SUPREME COURT OF NEW YORK, APPELLATE DIVISION, FIRST DEPARTMENT 1968.NY.42188 <http://www.versuslaw.com>; 291 N.Y.S.2d 151; 30 A.D.2d 193 June 18, 1968 HERMAN G. SCHWARTZ, RESPONDENT, AND ELAINE SCHWARTZ, PLAINTIFF,v.PUBLIC ADMINISTRATOR OF THE COUNTY OF BRONX, AS ADMINISTRATOR OF THE ESTATE OF GEORGE PANOFF, DECEASED, APPELLANT Appeal from an order of the Supreme Court at Special Term (Birdie Amsterdam, J.), entered October 20, 1967 in Bronx County, which denied defendant's motion for judgment dismissing the complaint. Robert G. Sheller of counsel (Morris L. Wolf and Edgar T. Schleider with him on the brief; Edward A. Harmon, attorney), for appellant. Kenneth B. Becker for respondent. Eager, J. P. Capozzoli and Tilzer, JJ., concur with Eager, J. P.,; Rabin, J., dissents in opinion in which McGivern, J., concurs. Author: Eager


Appeal from an order of the Supreme Court at Special Term (Birdie Amsterdam, J.), entered October 20, 1967 in Bronx County, which denied defendant's motion for judgment dismissing the complaint.

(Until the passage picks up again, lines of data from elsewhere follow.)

(** * scripts/plot_metrics.py: a shallow embedding and its properties

    The script reads [bench_sustained_metrics_round2.csv], turns every
    record into six typed values, and draws four line charts with
    matplotlib.  It is top-level code; the embedding keeps its order,
    statement by statement.

    What is modelled and how:
    - a Python [float] is an IEEE-754 binary64 number, [spec_float] with
      precision 53 and maximal exponent 1024, and [int / float] is the
      conversion of the integer (round to nearest even, [OverflowError]
      when out of range) followed by the binary64 division;
    - a Python [int] is a [Z];
    - a text file is the sequence of rows [csv.reader] yields for it
      (a row is the list of its fields); [csv.DictReader] is modelled on
      top of that, with its header, [restkey] and [restval] handling;
    - the process state has the files of the working directory, the
      lines printed on standard output, the stack of open pyplot figures
      and the trace of the observable calls; paths are POSIX paths;
    - an uncaught exception ends the process; the state reached so far
      is kept ([print] before [raise SystemExit(1)] stays printed);
    - an image file is represented by the figure that was saved into
      it; [plt.plot] raises [OverflowError] on an int that is beyond
      the range of a float, the other pyplot calls and the writes to
      the working directory always succeed;
    - two library functions are left abstract, because no property
      below depends on what they accept: [datetime.fromisoformat] and
      [int] on a string.  [Sample] instantiates them to run the script
      on concrete files. *)

From Stdlib Require Import ZArith String Ascii List Bool Lia SpecFloat.
From stdpp Require Import base option list strings gmap fin_maps.
Import ListNotations.

Local Open Scope Z_scope.
Local Open Scope string_scope.
Local Open Scope list_scope.

(** ** Exceptions and process exit *)

Inductive exn : Type :=
  | SystemExit (code : Z)
  | FileNotFoundError
  | UnicodeDecodeError
  | KeyError (key : string)
  | TypeError
  | ValueError
  | OverflowError
  | ZeroDivisionError.

(** The exceptions a record of the CSV file can raise in the parse loop. *)
Definition is_conversion_error (e : exn) : bool :=
  match e with
  | KeyError _ | TypeError | ValueError | OverflowError => true
  | _ => false
  end.

(** The error monad of code that only computes: [inl e] is [raise e]. *)
Definition Exc (A : Type) : Type := exn + A.

#[global] Instance Exc_ret : MRet Exc := fun _ x => inr x.
#[global] Instance Exc_bind : MBind Exc := fun _ _ f m =>
  match m with
  | inl e => inl e
  | inr x => f x
  end.

(** ** Floating point: binary64 *)

Definition prec : Z := 53.
Definition emax : Z := 1024.

Abbreviation float := spec_float (only parsing).

(** The nearest binary64 number to an integer (ties to even); an
    infinity when the integer is out of range. *)
Definition Z2SF (z : Z) : float := binary_normalize prec emax z 0 false.

(** The float literals of the script. *)
Definition lit_1024_0 : float := S754_finite false 4503599627370496 (-42).
Definition lit_1e6 : float := S754_finite false 8589934592000000 (-33).
Definition lit_0_8 : float := S754_finite false 7205759403792794 (-53).
Definition lit_1_0 : float := S754_finite false 4503599627370496 (-52).
Definition lit_0_0 : float := S754_zero false.
(** The wrapper takes the four search settings and passes literals on. *)
Definition implied_volatility_stock (option_type : string) (max_iter : Z)
    (min_volatility max_volatility xtol : R) (p fs x t r q : R) : result R :=
  let b := r - q in
  _implied_volatility option_type 500 (1 / 100) 1 (1 / 1000) p fs x t r b.

Definition implied_volatility_commodity (option_type : string) (max_iter : Z)
    (min_volatility max_volatility xtol : R) (p fs x t r : R) : result R :=
  _implied_volatility option_type 500 (1 / 100) 1 (1 / 1000) p fs x t r 0.

(** *** Notions the statements below use *)

(** The values of [d1] and [d2] once the four guarded operations went
    through. *)
Definition d1_of (fs x t b v : R) : R :=
  (ln (fs / x) + (b + v * v / 2) * t) / (v * sqrt t).

Definition d2_of (fs x t b v : R) : R :=
  d1_of fs x t b v - v * sqrt t.

(** The inputs on which one of [math.sqrt], [fs / x], [math.log] and the
    division by [v * t_sqrt] raises. *)
Definition domain_error (fs x t v : R) : Prop :=
  t < 0 \/ x = 0 \/ fs / x <= 0 \/ v * sqrt t = 0.

(** What the function returns when nothing raises. *)
Definition returned (option_type : string) (fs x t r b v : R) : pyobj :=
  if (option_type =? "call")%string then PyNone
  else greeks_dict
         (put_branch fs x t r b v (sqrt t)
            (d1_of fs x t b v) (d2_of fs x t b v)).

(** The entry ['value'] of the mapping a put returns. *)
Definition put_price (fs x t r b v : R) : R :=
  value (put_branch fs x t r b v (sqrt t)
           (d1_of fs x t b v) (d2_of fs x t b v)).
(** * Resolution of CEL expressions in function deployment parameters

    A shallow embedding of [src/deploy/functions/cel.ts] and the properties
    of its five expression shapes.

    Conventions of the embedding.
    - A JavaScript string is a [string]; every [ascii] stands for one UTF-16
      code unit below 256, so the white space and line terminator classes
      below are the ECMAScript ones restricted to that range.
    - A JavaScript number is an IEEE 754 binary64 value, [spec_float] with
      precision 53 and maximal exponent 1024.
    - A thrown exception is the [Throw] case of [result]; [FirebaseError]
      carries the message the source builds, [TypeError] is what the
      JavaScript engine raises on a property read of [undefined].
    - [Record<string, ParamValue>] is a [gmap string ParamValue]; an index
      with an absent key yields [undefined], here [None].  The properties a
      JavaScript object inherits from its prototype are not part of the
      table. *)

From Stdlib Require Import ZArith Ascii String List Bool Lia.
From Stdlib Require Import Floats.SpecFloat.
From stdpp Require Import base option strings gmap.

Import ListNotations.
Local Open Scope string_scope.
Local Open Scope list_scope.

(** ** Strings *)

Module Str.

(** The double quote character, code unit 34. *)
Definition DQUOTE : ascii := "034"%char.

(** [quoted s] is [s] between two double quotes. *)
Definition quoted (s : string) : string :=
  String DQUOTE (s +:+ String DQUOTE EmptyString).

Definition chars (s : string) : list ascii := list_ascii_of_string s.
Definition ofChars (l : list ascii) : string := string_of_list_ascii l.

(** [String.prototype.startsWith] on lists of code units. *)
Fixpoint isPrefix (p s : list ascii) : bool :=
  match p, s with
  | [], _ => true
  | a :: p', b :: s' => Ascii.eqb a b && isPrefix p' s'
  | _ :: _, [] => false
  end.

Definition startsWith (s p : string) : bool := isPrefix (chars p) (chars s).

(** [String.prototype.endsWith]: the search string is a prefix of the
    reversed receiver, once reversed itself. *)
Definition endsWith (s p : string) : bool :=
  isPrefix (rev (chars p)) (rev (chars s)).

(** The relative index clamping of [String.prototype.slice]. *)
Definition clampIndex (len i : Z) : Z :=
  if (i <? 0)%Z then Z.max (len + i) 0 else Z.min i len.

(** [String.prototype.slice(start, end)]. *)
Definition slice (s : string) (start end_ : Z) : string :=
  let len := Z.of_nat (String.length s) in
  let from := clampIndex len start in
  let to := clampIndex len end_ in
  let span := Z.max (to - from) 0 in
  ofChars (firstn (Z.to_nat span) (skipn (Z.to_nat from) (chars s))).

(** [stripPrefix p s] removes the leading [p] of [s] when it is there. *)
Fixpoint stripPrefix (p s : list ascii) : option (list ascii) :=
  match p, s with
  | [], _ => Some s
  | a :: p', b :: s' => if Ascii.eqb a b then stripPrefix p' s' else None
  | _ :: _, [] => None
  end.

End Str.

(** The text made of one double quote. *)
Abbreviation dquote := (String Str.DQUOTE EmptyString) (only parsing).

(** ** Regular expressions

    The six patterns of the source use literal characters and capturing
    groups around a greedy [+] of one character class, nothing else.  The
    matcher below is the backtracking matcher of ECMA-262 for that fragment:
    a group first takes as many characters as its class allows and gives
    them back one at a time while the rest of the pattern fails. *)

Module RegExp.

(** [\s] on code units below 256: TAB, LF, VT, FF, CR, SP and NBSP. *)
Definition isWhiteSpace (c : ascii) : bool :=
  let n := N_of_ascii c in
  ((9 <=? n) && (n <=? 13) || (n =? 32) || (n =? 160))%N.

(** [\S]. *)
Definition nonSpace (c : ascii) : bool := negb (isWhiteSpace c).

(** [.] without the [s] flag: anything but a line terminator (LF, CR). *)
Definition dot (c : ascii) : bool :=
  let n := N_of_ascii c in
  negb ((n =? 10) || (n =? 13))%N.

Inductive atom : Type :=
  | Chars (lit : string)
  | Group (cls : ascii -> bool).

Definition pattern : Type := list atom.

Section Matcher.
Context {R : Type}.

(** [(cls+)] followed by the continuation [k], which receives the text of
    the group and the input left after it. *)
Fixpoint greedyPlus (cls : ascii -> bool)
    (k : list ascii -> list ascii -> option R) (s : list ascii) : option R :=
  match s with
  | [] => None
  | c :: s' =>
      if cls c then
        match greedyPlus cls (fun cap rest => k (c :: cap) rest) s' with
        | Some r => Some r
        | None => k [c] s'
        end
      else None
  end.
End Matcher.

(** [matchHere p s]: the captures of a match of [p] that starts at the
    first character of [s]. *)
Fixpoint matchHere (p : pattern) : list ascii -> option (list string) :=
  match p with
  | [] => fun _ => Some []
  | Chars lit :: p' => fun s =>
      match Str.stripPrefix (Str.chars lit) s with
      | Some s' => matchHere p' s'
      | None => None
      end
  | Group cls :: p' => fun s =>
      greedyPlus cls
        (fun cap rest =>
           match matchHere p' rest with
           | Some caps => Some (Str.ofChars cap :: caps)
           | None => None
           end) s
  end.

(** The patterns are not anchored: the match is tried at every start
    position, leftmost first. *)
Fixpoint search (p : pattern) (s : list ascii) : option (list string) :=
  match matchHere p s with
  | Some caps => Some caps
  | None =>
      match s with
      | [] => None
      | _ :: s' => search p s'
      end
  end.

(** [RegExp.prototype.exec] without the [g] flag.  The result holds the
    capturing groups: [match[i]] of the source is [group i] of it. *)
Definition exec (p : pattern) (s : string) : option (list string) :=
  search p (Str.chars s).

Definition group (i : nat) (m : list string) : string := nth (i - 1) m EmptyString.

(** [RegExp.prototype.test]. *)
Definition test (p : pattern) (s : string) : bool :=
  match exec p s with Some _ => true | None => false end.

End RegExp.

Import RegExp.

Definition identityRegexp : pattern :=
  [Chars "{{ params."; Group nonSpace; Chars " }}"].
Definition equalityRegexp : pattern :=
  [Chars "{{ params."; Group nonSpace; Chars " == "; Group dot; Chars " }}"].
Definition dualEqualityRegexp : pattern :=
  [Chars "{{ params."; Group nonSpace; Chars " == params."; Group nonSpace;
   Chars " }}"].
Definition ternaryRegexp : pattern :=
  [Chars "{{ params."; Group nonSpace; Chars " == "; Group dot; Chars " ? ";
   Group dot; Chars " : "; Group dot; Chars " }"].
Definition literalTernaryRegexp : pattern :=
  [Chars "{{ params."; Group nonSpace; Chars " ? "; Group dot; Chars " : ";
   Group dot; Chars " }"].
Definition paramRegexp : pattern :=
  [Chars "params."; Group nonSpace].

(** ** Numbers

    [+value] on a string is the abstract operation StringToNumber of
    ECMA-262 (7.1.4.1.1): the text is parsed as a StringNumericLiteral,
    the result is NaN when it is not one, and its mathematical value
    rounded to binary64 (to nearest, ties to even) when it is. *)

Module Number.

Definition number : Type := spec_float.

Definition NaN : number := S754_nan.
Definition Infinity (neg : bool) : number := S754_infinity neg.

(** [isNaN] on a number. *)
Definition isNaN (x : number) : bool :=
  match x with S754_nan => true | _ => false end.

(** [===] on two numbers: NaN differs from itself, the two zeros agree. *)
Definition eqb (x y : number) : bool := SFeqb x y.

Definition ofInteger (n : Z) : number := binary_normalize 53 1024 n 0 false.

(** The binary64 value nearest to [m * 10 ^ e], for [0 <= m].  A negative
    exponent divides with enough extra bits for the quotient to carry a
    guard bit, and records a non-zero remainder in a last, sticky bit. *)
Definition ofDecimal (neg : bool) (m e : Z) : number :=
  let sgn (x : Z) := if neg then (- x)%Z else x in
  if (m =? 0)%Z then S754_zero neg
  else if (0 <=? e)%Z then binary_normalize 53 1024 (sgn (m * 10 ^ e)%Z) 0 neg
  else
    let d := (10 ^ (- e))%Z in
    let k := Z.max 0 (Z.log2 d - Z.log2 m + 56) in
    let n := (m * 2 ^ k)%Z in
    let sticky := if (n mod d =? 0)%Z then 0%Z else 1%Z in
    binary_normalize 53 1024 (sgn (2 * (n / d) + sticky)%Z) (- k - 1) neg.

Definition digitValue (c : ascii) : option Z :=
  let n := Z.of_N (N_of_ascii c) in
  if ((48 <=? n) && (n <=? 57))%Z then Some (n - 48)%Z
  else if ((97 <=? n) && (n <=? 102))%Z then Some (n - 87)%Z
  else if ((65 <=? n) && (n <=? 70))%Z then Some (n - 55)%Z
  else None.

Definition isDigit (radix : Z) (c : ascii) : bool :=
  match digitValue c with
  | Some v => (v <? radix)%Z
  | None => false
  end.

(** The longest prefix of digits of [s] and what follows it. *)
Fixpoint spanDigits (radix : Z) (s : list ascii) : list ascii * list ascii :=
  match s with
  | c :: s' =>
      if isDigit radix c then
        let '(ds, rest) := spanDigits radix s' in (c :: ds, rest)
      else ([], s)
  | [] => ([], [])
  end.

Definition digitsValue (radix : Z) (ds : list ascii) : Z :=
  fold_left (fun acc c => (acc * radix + default 0 (digitValue c))%Z) ds 0%Z.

Eager, J. P. Capozzoli and Tilzer, JJ., concur with Eager, J. P.,; Rabin, J., dissents in opinion in which McGivern, J., concurs.

Author: Eager

 Sound judicial reasoning, in light of recent decisions of our courts, requires the sustaining of the defense of res judicata to the causes of action of the plaintiff Herman Schwartz. Defendant's motion to dismiss such causes of action should have been granted.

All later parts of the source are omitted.